A former federal ombudsman will stay in charge of an inquiry into a complaint about public service commissioner John Lloyd, as the official responsible for investigating him commences her new role.
Professor John McMillan is conducting an independent investigation into an allegation Mr Lloyd breached a code of conduct, after the former acting merit protection commissioner Mark Davidson engaged the ex-ombudsman for the probe.
While new permanent merit protection commissioner Linda Waugh started her role on June 25, a week after the inquiry began, her office has confirmed she won't take over the investigation.
The probe into the complaint may remain unfinished when Mr Lloyd leaves his $706,000-a-year role on August 8, as the Office of the Merit Protection Commissioner could only say on Tuesday it would "be conducted with as much expedition as a proper consideration of the matter allows".
Under public service legislation there is no power to investigate Mr Lloyd, who is responsible for upholding standards of integrity and conduct in the Australian Public Service, once he departs the agency.
Mr Davidson was acting merit protection commissioner when he received the complaint in January, but his substantive role was in the agency Mr Lloyd led.
He has said he initially decided not to act on the allegation about Mr Lloyd, expecting the merit protection commissioner position to be filled permanently within weeks.
When a permanent merit protection commissioner was not appointed by March, he said he dealt with his conflict of interest by contracting former Attorney-General's Department secretary Robert Cornall to advise on whether to commence an inquiry.
Mr Cornall in April recommended a probe into the complaint and Mr Davidson decided to commence one, engaging former Commonwealth ombudsman, acting NSW ombudsman and Australian information commissioner Professor McMillan to conduct the investigation.
Professor McMillan will report to Ms Waugh when finishing the inquiry.
When asked by Labor senator Jenny McAllister at a Senate estimates hearing last month whether Ms Waugh would conduct the investigation upon commencing her role, Mr Davidson said it was a matter for the new merit protection commissioner.
Mr Lloyd in January chaired a panel recommending candidates for the role, but was yet to learn Mr Davidson had received a complaint when the panel conducted interviews and recommended appointees.

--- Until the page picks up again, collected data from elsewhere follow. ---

(** * mcp-cli: retry engine, transient-error classifier, result cache,
      bounded worker pool and the list / grep command flows.

    A shallow embedding of [src/client.ts], [src/cache.ts],
    [src/commands/list.ts] and [src/commands/grep.ts], with the properties of
    the specification stated and settled against it; then the settings and
    the variable substitution of [src/config.ts], with [formatCliError] of
    [src/errors.ts], the glob patterns of the
    grep command, the targets of the call and info commands and the
    clearing of the cache, with properties read off the code. *)

From Stdlib Require Import ZArith QArith Qround Qminmax Lia Lqa Ascii String List Sorted Permutation OrdersEx.
From stdpp Require Import gmap strings list.

Local Open Scope Z_scope.
Local Open Scope string_scope.

(* ===================================================================== *)
(** ** Regular expressions, as far as [isTransientError] uses them *)
(* ===================================================================== *)

Module Regex.

(** The fragment of ECMAScript regular expressions that occurs in
    [src/client.ts]: literals, [\s], concatenation, alternation, greedy
    repetition, the assertions [\b] and [^], and the [i] flag. Strings are
    byte strings; the classes [\w] and [\s] are their ASCII parts. *)
Inductive regex : Type :=
| Empty
| Char (c : ascii)
| Space
| Cat (r1 r2 : regex)
| Alt (r1 r2 : regex)
| Star (r : regex)
| WordBoundary
| LineStart.

Fixpoint Lit (s : string) : regex :=
  match s with
  | EmptyString => Empty
  | String c EmptyString => Char c
  | String c s' => Cat (Char c) (Lit s')
  end.

Definition Plus (r : regex) : regex := Cat r (Star r).
Definition Opt (r : regex) : regex := Alt r Empty.

Fixpoint AltL (rs : list regex) : regex :=
  match rs with
  | [] => Empty
  | [r] => r
  | r :: rs' => Alt r (AltL rs')
  end.

Definition in_range (lo hi : N) (c : ascii) : bool :=
  let n := N_of_ascii c in (lo <=? n)%N && (n <=? hi)%N.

The public service commissioner, whose term was due to expire in December 2019, abruptly announced last month he would resign but denied the timing was influenced by a possible investigation. His agency said then he had "for some time" considered departing before his term as commissioner ended, and Mr Lloyd later told senators he had felt it was time to resign after a long career.
His announcement came after mounting pressure over his connection to right-wing think tank the Institute of Public Affairs, and revelations in May he faced a possible inquiry.
Mr Lloyd's links to the think tank came under growing scrutiny after it was revealed at a Senate estimates hearing in October he sent an email to a member of the IPA with an attachment showing what he described as "generous" provisions in public service enterprise agreements.
He has rejected suggestions he gave it special access and research.